Task directions » Check each line of the data below for the word "microphone", then extract the ones that have it.

Items from a data source »
(* ===== verification/AudioSafe.v ===== *)
(** * AudioSafe: the calls of a client keep the invariant of the audio HAL

    [hal act s] is what holds between two calls: [inv act s], the streams in
    [act] are those that are not in standby, and samples can be read from the
    inputs among them. *)

From S2P Require Import Prelude CString Float32 AudioDefs AudioDevices AudioStreams AudioData AudioHw AudioBook AudioInv AudioSelect AudioFrame AudioOut AudioWrite AudioIn AudioInRun.

Open Scope Z_scope.

Section Safe.
Context {D : Type} `{AudioLib} `{AudioEnv} `{DspContextsOk D}.
Implicit Types (s : state D) (act : gset nat).

(** ** The invariant *)

Definition standby_ok (act : gset nat) (s : state D) : Prop :=
  (forall h o, st_outs s !! h = Some o -> so_standby o = false <-> h ∈ act) /\
  (forall h i, st_ins s !! h = Some i -> si_standby i = false <-> h ∈ act).

Definition input_ok (act : gset nat) (s : state D) : Prop :=
  forall h i, st_ins s !! h = Some i -> h ∈ act -> si_usecase i <> USECASE_AUDIO_CAPTURE_HOTWORD -> can_read i.

Definition hal (act : gset nat) (s : state D) : Prop := inv act s /\ standby_ok act s /\ input_ok act s.

Definition safe (s : state D) : Prop := exists act, hal act s.

Definition same_outs (s s' : state D) : Prop := so_ctl <$> st_outs s' = so_ctl <$> st_outs s.

Lemma same_out s s' h o :
  same_outs s s' -> st_outs s !! h = Some o -> exists o', st_outs s' !! h = Some o' /\ so_ctl o' = so_ctl o.
Proof.
  intros E Ho. apply (f_equal (fun m => m !! h)) in E. rewrite !lookup_fmap, Ho in E.
  destruct (st_outs s' !! h) as [o'|]; [|done]. exists o'. split; [done|]. exact (inj Some _ _ E).
Qed.

Lemma standby_outs act s s' :
  same_outs s s' -> (forall h o, st_outs s !! h = Some o -> so_standby o = false <-> h ∈ act) ->
  forall h o, st_outs s' !! h = Some o -> so_standby o = false <-> h ∈ act.
Proof.
  intros E Hs h o Ho. destruct (same_out s' s h o (eq_sym E) Ho) as (o' & Ho' & Ec).
  rewrite <- (Hs h o' Ho'). injection Ec as -> _ _. done.
Qed.

Lemma hal_octl act s s' : hal act s -> inv act s' -> octl s s' -> hal act s'.
Proof.
  intros (_ & [S1 S2] & Hi) I' (C1 & C2 & _). split; [done|]. split; [split|].
  - by apply (standby_outs act s s').
  - by rewrite C2.
  - unfold input_ok. by rewrite C2.
Qed.

Lemma hal_keep act s s' : hal act s -> inv act s' -> keep s s' -> hal act s'.
Proof. intros Hs I' K. apply (hal_octl act s s' Hs I'). by apply octl_keep. Qed.

(** The active streams with one that starts, or that goes to standby. *)
Definition with_flag (b : bool) (h : nat) (act : gset nat) : gset nat :=
  if b then act ∖ {[h]} else {[h]} ∪ act.

Lemma with_flag_other b h h' act : h' <> h -> h' ∈ with_flag b h act <-> h' ∈ act.
Proof. intros Hne. unfold with_flag. destruct b; set_solver. Qed.

Lemma with_flag_self b h act : h ∈ with_flag b h act <-> b = false.
Proof. unfold with_flag. destruct b; set_solver. Qed.

Lemma hal_flag_out act s h o b s' :
  hal act s -> st_outs s !! h = Some o -> octl (out_flag h b o s) s' -> inv (with_flag b h act) s' ->
  hal (with_flag b h act) s'.
Proof.
  intros (I & [S1 S2] & Hi) Ho (C1 & C2 & _) I'. pose proof (i_disj _ _ (proj1 (proj2 I)) h) as Hdis.
  assert (forall h' i, st_ins s !! h' = Some i -> h' <> h) as Hne.
  { intros h' i Hh' ->. rewrite Hdis in Hh'; [done | by exists o]. }
  split; [done|]. split; [split|].
  - apply (standby_outs _ (out_flag h b o s) s' C1). intros h' o'. cbn.
    rewrite lookup_insert_Some. intros [[<- <-] | [Hn Ho']]; [by rewrite with_flag_self|].
    rewrite with_flag_other by congruence. by apply S1.
  - rewrite C2. intros h' i Hi'. rewrite with_flag_other by (by apply (Hne h' i)). by apply S2.
  - intros h' i. rewrite C2. intros Hi' Hh'. apply (Hi h' i Hi').
    by rewrite with_flag_other in Hh' by (by apply (Hne h' i)).
Qed.

(** ** Standby *)

Lemma out_active act s h o : hal act s -> st_outs s !! h = Some o -> so_standby o = false -> h ∈ act.
Proof. intros (_ & [S1 _] & _) Ho E. by apply (S1 h o). Qed.

Lemma out_idle act s h o : hal act s -> st_outs s !! h = Some o -> so_standby o = true -> h ∉ act.
Proof. intros (_ & [S1 _] & _) Ho E Hh. apply (S1 h o Ho) in Hh. congruence. Qed.
(* ===== verification/AudioSamples.v ===== *)
(** * AudioSamples: small runs of the audio HAL

    The theorems of the audio HAL at concrete states, over the dsp of cras_dsp.c
    without an ini file, and what calls do that are not legal. *)

From S2P Require Import Prelude CString Float32 Dictionary Expr ExprEval DspIni DspGraph DspConnect DspUtil Biquad Eq Pipeline PipelineRun PipelineCreate ModBuiltin PipelineSamples CrasDsp AudioDefs AudioDevices AudioStreams AudioData AudioHw AudioBook AudioInv AudioFrame AudioOut AudioWrite AudioIn AudioInRun AudioSafe AudioClient AudioRead AudioReading AudioDsp AudioSafety AudioSizes.

Open Scope Z_scope.

(** ** A system where everything works

    But for the resamplers, whose creation has the result [resampler], and the
    sound trigger library, which gives [hotword] bytes. *)

#[local] Instance sample_lib : AudioLib := {|
  audio_channel_count_from_in_mask := popcount;
  audio_channel_count_from_out_mask := popcount;
  audio_bytes_per_sample := fun _ => 2;
  in_frame_size := fun mask _ => 2 * popcount mask;
  out_frame_size := fun mask _ => 2 * popcount mask;
  adjust_channels := fun xs _ _ => xs;
  misread := fun o => InView 0 (so_devices o) 0 false (so_usecase o)
|}.

Definition system_with (resampler hotword : Z) : AudioEnv := {|
  mixer_open_answer := fun n => negb (Nat.eqb n 0);
  audio_route_init_answer := fun _ => true;
  pcm_open_answer := fun _ => Ready;
  create_resampler_answer := fun _ => resampler;
  pcm_read_answer := fun n => (0, [Z.of_nat n; 1; 2; 3]);
  pcm_write_answer := fun _ => 0;
  pcm_htimestamp_answer := fun _ => (0, 0);
  st_open_answer := fun _ => 1;
  st_read_answer := fun _ => hotword;
  effect_descriptor_answer := fun _ => 0;
  effect_command_answer := fun _ => (0, 0)
|}.
#[local] Instance sample_system : AudioEnv := system_with 0 4.

Definition no_file (name : string) : option string := None.

#[local] Instance sample_contexts : DspContexts dsp_state := cras_contexts (fun _ => true) 64 4 no_file.
#[local] Instance sample_contexts_ok : DspContextsOk dsp_state :=
  cras_contexts_ok (fun _ => true) 64 4 no_file (fun _ => eq_refl).

Definition no_provider (next : Z -> M dsp_state (option (list Z * Z))) (release : Z -> M dsp_state unit)
    (n : Z) : M dsp_state (list Z * Z) := mret ([], n).
Definition no_resample (xs : list Z) (n m : Z) : list Z * Z := (xs, n).
Definition no_effect (effect : nat) (xs : list Z) (n m : Z) : Z * (list Z * Z) := (n, (xs, n)).

Abbreviation sample_call := (run_call no_provider no_resample no_effect).
Abbreviation sample_reach := (reach no_provider no_resample no_effect).

Definition value (o : outcome (unit * state dsp_state)) : state dsp_state :=
  match o with Done (_, s) => s | _ => initial_state dsp_start end.

Definition booted : state dsp_state :=
  match adev_open "audio_hw_if" true (initial_state dsp_start) with Done (_, s) => s | _ => initial_state dsp_start end.

Definition stereo : audio_config := AudioConfig 48000 3 AUDIO_FORMAT_PCM_16_BIT.

(** An output and an input are opened. *)
Definition with_output : state dsp_state :=
  value (sample_call (OpenOutput AUDIO_DEVICE_OUT_SPEAKER AUDIO_OUTPUT_FLAG_PRIMARY stereo) booted).
Definition with_streams : state dsp_state :=
  value (sample_call (OpenInput AUDIO_DEVICE_IN_BUILTIN_MIC stereo 0 AUDIO_SOURCE_MIC) with_output).

Lemma sample_resamplers : resamplers_ok.
Proof. by intros n. Qed.
Lemma sample_memory : memory_ok.
Proof. by intros n. Qed.

Example sample_handles :
  (map_to_list (st_outs with_streams)).*1 = [0%nat] /\ (map_to_list (st_ins with_streams)).*1 = [1%nat].
Proof. vm_compute. done. Qed.

(** The input was read, and the output written to, which resets the input. *)
Definition reading_stream : state dsp_state := value (sample_call (Read 1 16) with_streams).
Definition both : state dsp_state := value (sample_call (Write 0 [5; 6; 7; 8] 8) reading_stream).

Definition finished {A} (o : outcome A) : bool := match o with Done _ => true | _ => false end.

Lemma sample_step c s :
  finished (sample_call c s) = true -> sample_call c s = Done (tt, value (sample_call c s)).
Proof. by destruct (sample_call c s) as [[[] s']| |]. Qed.

Lemma reach_booted : sample_reach booted.
Proof.
  assert (fst <$> (match adev_open "audio_hw_if" true (initial_state dsp_start) with Done a => Some a | _ => None end) =
    Some 0) as E by (vm_compute; reflexivity).
  apply (reach_open _ _ _ dsp_start "audio_hw_if" true); [exact (plain_start no_file (fun _ => eq_refl))|].
  unfold booted. destruct (adev_open _ _ _) as [[r s]| |]; [|done..]. cbn in E. congruence.
Qed.

Lemma reach_next c s : sample_reach s -> legal c s -> finished (sample_call c s) = true ->
  sample_reach (value (sample_call c s)).
Proof. intros Hr Hl Hf. apply (reach_call _ _ _ c s); [done | done | by apply sample_step]. Qed.

Lemma fresh_outputs (m : gmap nat stream_out) (P : stream_out -> Prop) : m = ∅ -> forall h o, m !! h = Some o -> P o.
Proof. by intros -> h o. Qed.
Lemma fresh_inputs (m : gmap nat stream_in) (P : stream_in -> Prop) : m = ∅ -> forall h i, m !! h = Some i -> P i.
Proof. by intros -> h i. Qed.

Lemma reach_output : sample_reach with_output.
Proof.
  apply reach_next; [exact reach_booted | | vm_compute; reflexivity].
  refine (fresh_outputs _ _ _). vm_compute. reflexivity.
Qed.

Lemma reach_streams : sample_reach with_streams.
Proof.
  apply reach_next; [exact reach_output | | vm_compute; reflexivity].
  refine (fresh_inputs _ _ _). vm_compute. reflexivity.
Qed.

Lemma read_legal : legal (Read 1 16) with_streams.
Proof.
  split; [done|]. destruct (st_ins with_streams !! 1%nat) as [i|] eqn:E; [|by vm_compute in E].
  exists i. split; [done|]. vm_compute in E. injection E as <-. split; [|done]. by intros _.
Qed.

Lemma reach_reading : sample_reach reading_stream.
Proof. apply reach_next; [exact reach_streams | exact read_legal | vm_compute; reflexivity]. Qed.

Lemma write_legal : legal (Write 0 [5; 6; 7; 8] 8) reading_stream.
Proof.
  destruct (st_outs reading_stream !! 0%nat) as [o|] eqn:E; [|by vm_compute in E].
  exists o. split; [done|]. vm_compute in E. injection E as <-. done.
Qed.

Lemma reach_both : sample_reach both.
Proof.
  apply reach_next; [exact reach_reading | | vm_compute; reflexivity]. exact write_legal.
Qed.

(** ** The theorems there *)


Lemma devices_counted_witness :
  ad_ref_cnt (st_adev both) !! 2%nat = Some 1 /\ "speaker"%string ∈ live both.
Proof.
  destruct (devices_counted no_provider no_resample no_effect both
    SND_DEVICE_OUT_SPEAKER "speaker" sample_resamplers sample_memory reach_both eq_refl) as [Hc Hl].
  assert (users both SND_DEVICE_OUT_SPEAKER = 1) as E by (vm_compute; reflexivity). rewrite E in Hc.
  split; [exact Hc|]. apply Hl. exists SND_DEVICE_OUT_SPEAKER. rewrite E. split; reflexivity.
Defined.

(** The output goes to standby, too. *)
Definition silent : state dsp_state := value (sample_call (StandbyOutput 0) both).

Lemma reach_silent : sample_reach silent.
Proof.
  apply reach_next; [exact reach_both | | vm_compute; reflexivity].
  cbn. unfold an_output. vm_compute. by eexists.
Qed.

Lemma singleton_all {A} (m : gmap nat A) (f : A -> bool) h x :
  map_to_list m = [(h, x)] -> f x = true -> forall k y, m !! k = Some y -> f y = true.
Proof.
  intros Hm Hf k y Hy. apply elem_of_map_to_list in Hy. rewrite Hm in Hy.
  apply list_elem_of_singleton in Hy. by injection Hy as -> ->.
Qed.

Lemma silent_standby : all_standby silent.
Proof. split; intros h x; eapply singleton_all; by vm_compute. Qed.

Lemma standby_leaves_nothing_witness :
  ad_usecases (st_adev silent) = [] /\ k_pcms (st_kernel silent) = ∅ /\ "speaker"%string ∉ live silent.
Proof.
  destruct (standby_leaves_nothing no_provider no_resample no_effect silent
    sample_resamplers sample_memory reach_silent silent_standby) as (Hu & _ & Hl & Hp & _).
  split; [exact Hu|]. split; [exact Hp|]. exact (Hl SND_DEVICE_OUT_SPEAKER "speaker"%string eq_refl).
Defined.

Lemma open_pcms_owned_witness : exists h, has_pcm both h 1 /\ forall h', has_pcm both h' 1 -> h' = h.
Proof.
  apply (open_pcms_owned no_provider no_resample no_effect both 1 sample_resamplers sample_memory reach_both).
  vm_compute. done.
Defined.

Lemma input_buffer_sizes_witness :
  get_input_buffer_size (st_profiles booted) 44100 AUDIO_FORMAT_PCM_16_BIT 2 PCM_CAPTURE AUDIO_DEVICE_IN_BUILTIN_MIC <> 0.
Proof.
  intros E. apply (input_buffer_sizes no_provider no_resample no_effect booted
    44100 AUDIO_FORMAT_PCM_16_BIT 2 PCM_CAPTURE AUDIO_DEVICE_IN_BUILTIN_MIC sample_resamplers sample_memory reach_booted eq_refl) in E as [Hc|Hn].
  - apply Hc. reflexivity.
  - by vm_compute in Hn.
Defined.

Lemma sample_readable i : st_ins reading_stream !! 1%nat = Some i -> readable 1 4 reading_stream i.
Proof.
  intros Hi. pose proof Hi as E. vm_compute in E. injection E as <-. split.
  - exact Hi.
  - vm_compute. do 4 eexists. split_and!; reflexivity.
  - vm_compute. intuition congruence.
  - reflexivity.
  - reflexivity.
  - reflexivity.
Qed.

Lemma read_frames_gives_witness :
  exists r s', read_frames no_provider 4 1 4 reading_stream = Done (r, s') /\ fst r = 4.
Proof.
  destruct (st_ins reading_stream !! 1%nat) as [i|] eqn:Hi; [|by vm_compute in Hi].
  destruct (read_frames_gives no_provider 1 4 eq_refl reading_stream i 4 4 (sample_readable i Hi)
    ltac:(split; intros E; discriminate E)) as (r & s' & j & i' & E & _ & _ & [(Hr & _)|(_ & Hrc & _)]).
  - exists r, s'. split; [exact E | exact Hr].
  - exfalso. apply Hrc. reflexivity.
Defined.

Definition result_of {A S} (o : outcome (A * S)) : option A := match o with Done (a, _) => Some a | _ => None end.

Lemma write_delivers_witness :
  exists s', out_write_data no_resample 0 [7; 8; 9; 10] 8 both = Done (0, s') /\
    k_written (st_kernel s') = k_written (st_kernel both) ++ [(1%nat, [7; 8; 9; 10])].
Proof.
  destruct (st_outs both !! 0%nat) as [o|] eqn:Ho; [|by vm_compute in Ho].
  pose proof Ho as E. vm_compute in E.
  assert (exists d p c, so_pcm_devs o = Some [d] /\ pd_resampler d = false /\ pd_pcm d = Some 1%nat /\
    st_profiles both !! pd_profile d = Some p /\ pd_dsp d = Some c /\ c = 0%nat /\ so_muted o = false)
    as (d & p & c & Ed & Er & En & Hp & Ec & -> & Em).
  { injection E as <-. do 3 eexists. split_and!; vm_compute; reflexivity. }
  assert (result_of (dsp_pipeline_apply 0 [7; 8; 9; 10] (st_dsp both)) = Some [7; 8; 9; 10]) as Ey
    by (vm_compute; reflexivity).
  destruct (dsp_pipeline_apply 0 [7; 8; 9; 10] (st_dsp both)) as [[ys y]| |] eqn:Ea; [|done..].
  injection Ey as ->.
  destruct (write_delivers no_resample both 0 o d 1 p [7; 8; 9; 10] 8 [7; 8; 9; 10] y Ho Ed Er En)
    as (s' & o' & Es & _ & _ & _ & _ & Hok & _); [vm_compute; done | exact Hp | by rewrite Em; unfold filtered; rewrite Ec|].
  exists s'. split; [exact Es|]. destruct (Hok eq_refl) as [-> _]. do 3 f_equal.
  unfold remixed. by destruct (_ =? _).
Defined.

(** ** Calls that are not legal *)

Fixpoint run_calls (env : AudioEnv) (l : list call) (s : state dsp_state) : outcome (state dsp_state) :=
  match l with
  | [] => Done s
  | c :: l => '(_, s) ← run_call (H0 := env) no_provider no_resample no_effect c s; run_calls env l s
  end.

Definition faults {A} (o : outcome A) : bool := match o with Fault => true | _ => false end.

(** Whether a run ends in a state with a property. *)
Definition satisfies (p : state dsp_state -> bool) (o : outcome (state dsp_state)) : bool :=
  match o with Done s => p s | _ => false end.

Definition in_use (standby : bool) (usecases pcms : nat) (s : state dsp_state) : bool :=
  forallb (fun x => Bool.eqb standby (si_standby (snd x))) (map_to_list (st_ins s)) &&
  Nat.eqb (length (ad_usecases (st_adev s))) usecases && Nat.eqb (size (k_pcms (st_kernel s))) pcms.

Definition speaker : call := OpenOutput AUDIO_DEVICE_OUT_SPEAKER 0 stereo.
Definition primary : call := OpenOutput AUDIO_DEVICE_OUT_SPEAKER AUDIO_OUTPUT_FLAG_PRIMARY stereo.
Definition microphone (rate source : Z) : call :=
  OpenInput AUDIO_DEVICE_IN_BUILTIN_MIC (AudioConfig rate 3 AUDIO_FORMAT_PCM_16_BIT) 0 source.
Definition hotwords : call := OpenInput AUDIO_DEVICE_IN_BUILTIN_MIC stereo 0 AUDIO_SOURCE_HOTWORD.

(** What makes a call legal cannot be dropped.  Two outputs of one kind,
    which adev_open_output_stream allows while neither plays, share the node of
    a mixer list, and the one that stops first leaves the other with a pointer
    to a freed head; so do two inputs.  Closing the primary output leaves the
    device with a pointer to it, which the next recording for a communication
    follows.  An error of the sound trigger library is taken for a number of
    bytes, and a read of hotwords with a muted microphone clears that many.
    Asking an output for its presentation position before it was written to
    follows a null pointer. *)
Theorem illegal_calls_fault :
  faults (run_calls sample_system [speaker; speaker; Write 0 [1; 2] 4; Write 1 [1; 2] 4; StandbyOutput 0] booted) = true /\
  faults (run_calls sample_system
    [microphone 48000 AUDIO_SOURCE_MIC; microphone 48000 AUDIO_SOURCE_MIC; Read 0 16; Read 1 16; StandbyInput 0] booted) = true /\
  faults (run_calls sample_system
    [primary; microphone 48000 AUDIO_SOURCE_VOICE_COMMUNICATION; CloseOutput 0; Read 1 16] booted) = true /\
  faults (run_calls (system_with 0 (- EINVAL)) [hotwords; SetMicMute true; Read 0 16] booted) = true /\
  faults (out_get_presentation_position 0 with_output) = true.
Proof. split_and!; vm_compute; reflexivity. Qed.

(** The resampler cannot be made. *)
Definition low_rate : list call := [microphone 16000 AUDIO_SOURCE_MIC; Read 0 16].

(** When the resampler of an input cannot be created, start_input_stream
    returns the error with the PCM open and the use case in the list, and the
    stream stays in standby, so that nothing gives them back: reading again
    opens a second PCM and a second use case, and after the stream is closed
    another input that starts follows the pointer of its use case to it. *)
Theorem resampler_failure_leaks :
  let failing := system_with (-12) 4 in
  satisfies (in_use true 1 1) (run_calls failing low_rate booted) = true /\
  satisfies (in_use true 2 2) (run_calls failing (low_rate ++ [Read 0 16]) booted) = true /\
  faults (run_calls failing (low_rate ++ [CloseInput 0; microphone 48000 AUDIO_SOURCE_MIC; Read 1 16]) booted) = true.
Proof. cbn zeta. split_and!; vm_compute; reflexivity. Qed.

Response to this task »
Definition microphone (rate source : Z) : call :=
    bytes, and a read of hotwords with a muted microphone clears that many.
    [microphone 48000 AUDIO_SOURCE_MIC; microphone 48000 AUDIO_SOURCE_MIC; Read 0 16; Read 1 16; StandbyInput 0] booted) = true /\
    [primary; microphone 48000 AUDIO_SOURCE_VOICE_COMMUNICATION; CloseOutput 0; Read 1 16] booted) = true /\
Definition low_rate : list call := [microphone 16000 AUDIO_SOURCE_MIC; Read 0 16].
  faults (run_calls failing (low_rate ++ [CloseInput 0; microphone 48000 AUDIO_SOURCE_MIC; Read 1 16]) booted) = true.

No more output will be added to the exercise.